Sa particularité? Non pas se pencher sur l’oeuvre de Michael Jackson en elle-même, mais bien sur son impact dans le champ de l’art contemporain. Il ne s’agit donc pas ici d’une grande rétrospective à la David Bowie Is (1). Hormis une veste noire « customisée » avec cuillers, couteaux et fourchettes en argent (la fameuse dinner jacket signée Michael Lee Bush, commandée par le chanteur lui-même), aucun objet du Roi de la pop n’est exposé. À la place, On the Wall -référence évidemment à l’album Off the Wall, son premier mégasuccès solo, sorti en 1979- rassemble des oeuvres d’une quarantaine d’artistes, de 1980 à aujourd’hui. En faisant l’impasse sur Jeff Koons et sa fameuse porcelaine figurant Michael et son singe Bubble (celle-ci est néanmoins rappelée par des photos de Louise Lawler et la réinterprétation satirique de Paul McCarthy). Mais en incluant des travaux d’Andy Warhol, Keith Haring, David LaChapelle ou encore Kehinde Wiley, pour ne citer que les plus connus.
Enfant-star devenu star-enfant, Michael Jackson fut à la fois épouvantail (dans The Wiz, version afro-américaine du Magicien d’Oz) et zombie ( Thriller), voyou hargneux ( Beat It, Smooth Criminal) et blanche colombe ( Heal the World). Comment dès lors le cerner? Du parcours, découpé en huit salles, il en ressort un portrait, certes inégal, mais qui a le mérite de s’attarder au moins autant sur l’artiste que sur le « phénomène ». Logique: celui que l’on a parfois surnommé Wacko Jacko a repoussé à la fois les limites de sa discipline et établi, parfois à son insu, de nouveaux standards dans le culte de la célébrité. La star a pu ainsi susciter l’unanimité (le raz-de-marée de Thriller), l’idolâtrie (un extrait, fascinant, d’un concert en 1992, à Bucarest, s’attarde au moins autant sur ce qui se passe sur scène que dans le public, littéralement à la merci du moindre mouvement de la star). Mais aussi la controverse -du visage de Jackson, la vidéo de Jordan Wolfson n’a gardé que les yeux, captés lors de sa fameuse apparition télévisée de 1993, dans laquelle le chanteur se défend des allégations de pédophilie.
La vie de l’artiste fut excessive, par bien des aspects outrancière et démesurée. C’est ce qui l’a rendue flamboyante. Mais aussi profondément déprimante. On the Wall n’échappe pas à ce constat, tout en le nuançant de touches plus poétiques.

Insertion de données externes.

(* ===== verification/NcpHandshake.v ===== *)
(** * NCP admission: preamble, encoding policy, deterministic negotiation

    ncp/preamble.go, ncp/encoding_policy.go, ncp/patch_format.go and
    ncp/handshake_profile.go, all pure decisions.  The negotiation theorem
    states the abstract contract (greatest common version, first common stable
    encoding in client order, protocol intersection, minima of the limits) and
    that [NegotiateHandshake] accepts exactly when the contract can be met. *)

From S2P Require Import Prelude GoValue CoreFrames NcpFrames.

(** ** Wire constants (ncp/error_codes.go, core/status_codes.go) *)

Definition ErrEncodingUnsupported : string := "NCP-ENCODING-UNSUPPORTED".
Definition ErrVersionIncompatible : string := "NCP-VERSION-INCOMPATIBLE".
Definition ErrPreambleInvalidCode : string := "NCP-PREAMBLE-INVALID".
Definition NpsServerEncodingUnsupported : string := "NPS-SERVER-ENCODING-UNSUPPORTED".
Definition NpsProtoVersionIncompatible : string := "NPS-PROTO-VERSION-INCOMPATIBLE".

(** ** Preamble (ncp/preamble.go) *)

Definition PreambleLength : nat := 8.
Definition preambleBytes : list byte :=
  bytes_of_string ("NPS/1.0" +:+ String (chr 0x0A) "").

Fixpoint prefix_matches (want buf : list byte) : bool :=
  match want, buf with
  | [], _ => true
  | w :: want, b :: buf => bool_decide (b = w) && prefix_matches want buf
  | _ :: _, [] => false
  end.

Definition PreambleMatches (buf : list byte) : bool :=
  if (length buf <? PreambleLength)%nat then false else prefix_matches preambleBytes buf.

Definition ValidatePreamble (buf : list byte) : go_result unit :=
  if (length buf <? PreambleLength)%nat then
    Err (ErrPreambleInvalid ("short read (" +:+ fmt_d (Z.of_nat (length buf)) +:+ "/" +:+
           fmt_d (Z.of_nat PreambleLength) +:+ " bytes); peer is not speaking NCP"))
  else if negb (PreambleMatches buf) then
    if (4 <=? length buf)%nat && prefix_matches (bytes_of_string "NPS/") buf then
      Err (ErrPreambleInvalid
        "future-major-version NPS preamble; close with NPS-PREAMBLE-UNSUPPORTED-VERSION diagnostic")
    else Err (ErrPreambleInvalid "preamble mismatch; peer is not speaking NPS/1.x")
  else Ok tt.

(** ** Encoding policy (ncp/encoding_policy.go) *)

Definition EncodingToken (tier : Z) : string :=
  if tier =? EncodingTierJSON then "json"
  else if tier =? EncodingTierMsgPack then "msgpack"
  else if tier =? EncodingTierBinaryVector then "binary_vector.v1"
  else "unknown:" +:+ fmt_d (u8 tier).

Record NcpEncodingPolicy : Type := MkPolicy {
  DefaultTier : Z;
  BinaryVectorEnabled : bool
}.

Definition NewNcpEncodingPolicy (defaultTier : Z) (binaryVectorEnabled : bool) : NcpEncodingPolicy :=
  MkPolicy defaultTier binaryVectorEnabled.
(* ===== verification/NcpFailover.v ===== *)
(** * ncp/failover.go: reconnecting across a transfer of ownership

    The connector is generic in the session, the resolver and the connect step; so is
    the model, in which both act on a world.  An error is a tree, as [errors.Is] and
    [errors.As] walk it. *)

From S2P Require Import Prelude GoValue.

Record NcpEndpoint : Type := MkEndpoint { ep_Host : string; ep_Port : Z }.
Definition NcpEndpoint_String (e : NcpEndpoint) : string := ep_Host e +:+ ":" +:+ fmt_d (ep_Port e).

(** ** Errors *)

Definition ErrNidMismatch : string := "NCP-NID-MISMATCH".

(** [NcpErrorToNpsStatus]. *)
Definition NcpErrorToNpsStatus : list (string * string) := [
  ("NCP-FEATURE-NEGOTIATION-INVALID", "NPS-CLIENT-BAD-FRAME"); ("NCP-FEATURE-REQUIRED-UNSUPPORTED", "NPS-CLIENT-CONFLICT");
  ("NCP-ANCHOR-NOT-FOUND", "NPS-CLIENT-NOT-FOUND"); ("NCP-ANCHOR-SCHEMA-INVALID", "NPS-CLIENT-BAD-FRAME");
  ("NCP-ANCHOR-ID-MISMATCH", "NPS-CLIENT-CONFLICT"); ("NCP-FRAME-UNKNOWN-TYPE", "NPS-CLIENT-BAD-FRAME");
  ("NCP-FRAME-PAYLOAD-TOO-LARGE", "NPS-LIMIT-PAYLOAD"); ("NCP-FRAME-FLAGS-INVALID", "NPS-CLIENT-BAD-FRAME");
  ("NCP-STREAM-SEQ-GAP", "NPS-STREAM-SEQ-GAP"); ("NCP-STREAM-NOT-FOUND", "NPS-STREAM-NOT-FOUND");
  ("NCP-STREAM-LIMIT-EXCEEDED", "NPS-STREAM-LIMIT"); ("NCP-ENCODING-UNSUPPORTED", "NPS-SERVER-ENCODING-UNSUPPORTED");
  ("NCP-ANCHOR-STALE", "NPS-CLIENT-CONFLICT"); ("NCP-DIFF-FORMAT-UNSUPPORTED", "NPS-CLIENT-BAD-FRAME");
  ("NCP-VERSION-INCOMPATIBLE", "NPS-PROTO-VERSION-INCOMPATIBLE"); ("NCP-STREAM-WINDOW-OVERFLOW", "NPS-STREAM-LIMIT");
  ("NCP-ENC-NOT-NEGOTIATED", "NPS-CLIENT-BAD-FRAME"); ("NCP-ENC-AUTH-FAILED", "NPS-CLIENT-BAD-FRAME");
  ("NCP-PREAMBLE-INVALID", "NPS-PROTO-PREAMBLE-INVALID"); ("NCP-KEEPALIVE-TIMEOUT", "NPS-SERVER-TIMEOUT");
  ("NCP-REKEY-REQUIRED", "NPS-CLIENT-BAD-FRAME"); (ErrNidMismatch, "NPS-AUTH-UNAUTHENTICATED");
  ("NCP-EARLY-DATA-REJECTED", "NPS-PROTO-VERSION-INCOMPATIBLE")].

(** The dynamic types the connector asks for. *)
Inductive err_kind : Type :=
| KProtocol (code status : string)     (* *NcpProtocolError *)
| KNet                                 (* a net.Error *)
| KOp                                  (* *net.OpError *)
| KErrno                               (* syscall.Errno *)
| KSentinel (name : string)            (* io.EOF and the like *)
| KOther.

Inductive go_err : Type := GoErr (kind : err_kind) (text : string) (wrapped : list go_err).

(** [NcpProtocolError.Error]. *)
Definition protocol_text (code message : string) : string := if String.eqb message "" then code else code +:+ ": " +:+ message.

Definition NewNcpProtocolError (code message : string) : go_err :=
  GoErr (KProtocol code (default "" (assoc_get code NcpErrorToNpsStatus))) (protocol_text code message) [].

Definition ProtocolErrorCode (k : err_kind) : option string := match k with KProtocol code _ => Some code | _ => None end.

(** [errors.As]: the first match, before the wrapped errors. *)
Fixpoint find_err {A} (p : err_kind -> option A) (e : go_err) : option A :=
  let 'GoErr k _ l := e in
  match p k with
  | Some a => Some a
  | None => (fix go l := match l with
                         | [] => None
                         | e :: l => match find_err p e with Some a => Some a | None => go l end
                         end) l
  end.

Definition has_kind (p : err_kind -> bool) (e : go_err) : bool :=
  match find_err (fun k => if p k then Some tt else None) e with Some _ => true | None => false end.

Definition io_sentinels : list string := ["io.EOF"; "io.ErrUnexpectedEOF"; "io.ErrClosedPipe"; "net.ErrClosed"].

Definition IsFailoverShaped (e : go_err) : bool :=
  match find_err ProtocolErrorCode e with
  | Some code => String.eqb code ErrNidMismatch
  | None =>
      if has_kind (fun k => match k with KNet | KOp | KErrno => true | _ => false end) e then true
      else if has_kind (fun k => match k with KOp => true | _ => false end) e then true
      else if has_kind (fun k => match k with KErrno => true | _ => false end) e then true
      else has_kind (fun k => match k with KSentinel s => mem_string s io_sentinels | _ => false end) e
  end.

(** ** The connector *)

Section Connector.
Context {W Session : Type}.

Definition ResolveActiveFunc : Type := W -> result go_err NcpEndpoint * W.
Definition ConnectFunc : Type := NcpEndpoint -> W -> result go_err Session * W.

Record FailoverConnector : Type := MkConnector { resolveActive : ResolveActiveFunc; connect : ConnectFunc; maxAttempts : Z }.

Definition NewFailoverConnector (r : option ResolveActiveFunc) (c : option ConnectFunc) (max : Z) : result string FailoverConnector :=
  match r, c with
  | None, _ => Err "ncp: resolveActive is required"
  | _, None => Err "ncp: connect is required"
  | Some r, Some c =>
      let max := if max =? 0 then 2 else max in
      if max <? 1 then Err ("ncp: maxAttempts must be >= 1, got " +:+ fmt_d max) else Ok (MkConnector r c max)
  end.

Context (ctx_err : W -> option go_err).

(** The rest of the attempts; the session is the zero value where there is an error, and
    the error is nil where there was no failure. *)
Fixpoint connect_loop (c : FailoverConnector) (attempts : nat) (lastErr : option go_err) (w : W) : result (option go_err) Session * W :=
  match attempts with
  | O => (Err lastErr, w)
  | S n =>
      match ctx_err w with
      | Some e => (Err (Some e), w)
      | None =>
          match resolveActive c w with
          | (Err e, w) => (Err (Some e), w)
          | (Ok ep, w) =>
              match connect c ep w with
              | (Ok s, w) => (Ok s, w)
              | (Err e, w) => if negb (IsFailoverShaped e) then (Err (Some e), w) else connect_loop c n (Some e) w
              end
          end
      end
  end.

Definition Connect (c : FailoverConnector) (w : W) : result (option go_err) Session * W :=
  connect_loop c (Z.to_nat (maxAttempts c)) None w.

(** ** What it promises *)

(** Attempts that reached an anchor that is no longer the active one: each resolves anew. *)
Inductive failed_over (c : FailoverConnector) : W -> list (NcpEndpoint * go_err) -> W -> Prop :=
| no_attempt w : failed_over c w [] w
| next_attempt w ep w1 e w2 l w3 :
    ctx_err w = None -> resolveActive c w = (Ok ep, w1) -> connect c ep w1 = (Err e, w2) -> IsFailoverShaped e = true ->
    failed_over c w2 l w3 -> failed_over c w ((ep, e) :: l) w3.

(** How the attempt after them ends the call. *)
Inductive ends (c : FailoverConnector) (w : W) : result (option go_err) Session -> W -> Prop :=
| ends_cancelled e : ctx_err w = Some e -> ends c w (Err (Some e)) w
| ends_unresolved e w1 : ctx_err w = None -> resolveActive c w = (Err e, w1) -> ends c w (Err (Some e)) w1
| ends_connected ep s w1 w2 : ctx_err w = None -> resolveActive c w = (Ok ep, w1) -> connect c ep w1 = (Ok s, w2) -> ends c w (Ok s) w2
| ends_refused ep e w1 w2 : ctx_err w = None -> resolveActive c w = (Ok ep, w1) -> connect c ep w1 = (Err e, w2) ->
    IsFailoverShaped e = false -> ends c w (Err (Some e)) w2.

Lemma connect_loop_spec c n last w :
  exists l w1, failed_over c w l w1 /\ (length l <= n)%nat /\
    let '(r, w2) := connect_loop c n last w in
    ((length l < n)%nat /\ ends c w1 r w2) \/
    (length l = n /\ w2 = w1 /\ r = Err (match List.rev l with (_, e) :: _ => Some e | [] => last end)).
Proof.
  revert last w. induction n as [|n IH]; intros last w; [exists [], w; split_and!; [constructor|done|by right]|]. cbn [connect_loop].
  assert (Hend : forall r w', ends c w r w' -> exists l w1, failed_over c w l w1 /\ (length l <= S n)%nat /\
    ((length l < S n)%nat /\ ends c w1 r w' \/
     length l = S n /\ w' = w1 /\ r = Err (match List.rev l with (_, e) :: _ => Some e | [] => last end))).
  { intros r w' He. exists [], w. split_and!; [constructor|cbn; lia|left; split; [cbn; lia|done]]. }
  destruct (ctx_err w) as [e|] eqn:Ec; [by apply Hend, ends_cancelled|].
  destruct (resolveActive c w) as [[ep|e] w1] eqn:Er; [|by apply Hend, ends_unresolved].
  destruct (connect c ep w1) as [[s|e] w2] eqn:Es; [by eapply Hend, ends_connected|].
  destruct (IsFailoverShaped e) eqn:Ef; cbn [negb]; [|by eapply Hend, ends_refused].
  destruct (IH (Some e) w2) as (l & w3 & Hl & Hn & Hr). destruct (connect_loop c n (Some e) w2) as [r w4].
  exists ((ep, e) :: l), w3. split_and!; [by econstructor|cbn; lia|]. destruct Hr as [[Hlt He]|(Hlen & -> & ->)].
  - left. split; [cbn; lia|done].
  - right. split_and!; [cbn; lia|done|]. cbn [List.rev]. destruct (List.rev l) as [|[ep' e'] l'] eqn:E; [done|by destruct l'].
Qed.

(** A connector tries at least once and at most [maxAttempts] times, resolves the active
    anchor before every attempt, and goes on only after a failure that means that the
    anchor moved.  Every other outcome ends the call at once and as it is; when the
    attempts are used up, the last failure is returned. *)
Theorem connect_contract r c max conn w :
  NewFailoverConnector (Some r) (Some c) max = Ok conn ->
  (1 <= maxAttempts conn /\ (max <> 0 -> maxAttempts conn = max)) /\
  exists l w1, failed_over conn w l w1 /\ Z.of_nat (length l) <= maxAttempts conn /\
    let '(res, w2) := Connect conn w in
    (Z.of_nat (length l) < maxAttempts conn /\ ends conn w1 res w2) \/
    (exists l' ep e, l = l' ++ [(ep, e)] /\ Z.of_nat (length l) = maxAttempts conn /\ w2 = w1 /\ res = Err (Some e)).
Proof.
  unfold NewFailoverConnector. destruct (_ <? 1) eqn:Em; [done|]. intros [= <-]. apply Z.ltb_ge in Em. split.
  { cbn. split; [done|]. intros Hm. by apply Z.eqb_neq in Hm as ->. }
  set (conn := MkConnector r c _) in *. destruct (connect_loop_spec conn (Z.to_nat (maxAttempts conn)) None w) as (l & w1 & Hl & Hn & Hr).
  exists l, w1. assert (1 <= maxAttempts conn) by done. split_and!; [done|lia|]. unfold Connect. destruct (connect_loop _ _ _ _) as [res w2].
  destruct Hr as [[Hlt He]|(Hlen & -> & ->)]; [left; split; [lia|done]|right].
  destruct l as [|[ep e] l' _] using rev_ind; [cbn in Hlen; lia|]. exists l', ep, e.
  split_and!; [done|rewrite Hlen, Z2Nat.id; lia|done|by rewrite List.rev_app_distr].
Qed.
End Connector.

(** The anchor moves once: the second attempt reaches it. *)
Lemma connect_contract_witness :
  let r : ResolveActiveFunc := fun w : nat => (Ok (MkEndpoint "anchor" (Z.of_nat w)), w) in
  let c : ConnectFunc (Session := nat) := fun ep w => if ep_Port ep =? 0 then (Err (NewNcpProtocolError ErrNidMismatch "moved"), S w) else (Ok w, w) in
  let conn := MkConnector r c 2 in
  let ctx := fun _ : nat => None in
  Connect ctx conn 0%nat = (Ok 1%nat, 1%nat) /\
  (1 <= maxAttempts conn /\ (0 <> 0 -> maxAttempts conn = 0)) /\
  exists l w1, failed_over ctx conn 0%nat l w1 /\ Z.of_nat (length l) <= maxAttempts conn /\
    let '(res, w2) := Connect ctx conn 0%nat in
    (Z.of_nat (length l) < maxAttempts conn /\ ends ctx conn w1 res w2) \/
    (exists l' ep e, l = l' ++ [(ep, e)] /\ Z.of_nat (length l) = maxAttempts conn /\ w2 = w1 /\ res = Err (Some e)).
Proof. intros r c conn ctx. split; [reflexivity|]. exact (connect_contract ctx r c 0 conn 0%nat eq_refl). Defined.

De manière assez surprenante, elles sont surtout l’oeuvre de fans. Le chorégraphe Jérôme Bel filme par exemple une trentaine de personnes, amateurs et professionnels, reproduisant le fameux moonwalk popularisé par Jackson, lors du 25e anniversaire de la Motown, en 1983. Plus loin, une installation vidéo signée Candice Breitz montre une quinzaine de fans reprenant les morceaux de l’album Thriller ( lire plus loin). À ce moment-là, la figure de Michael Jackson n’est plus seulement celle d’un artiste immense, personnage « monstrueux » au destin fracassé. Elle redevient aussi simplement humaine.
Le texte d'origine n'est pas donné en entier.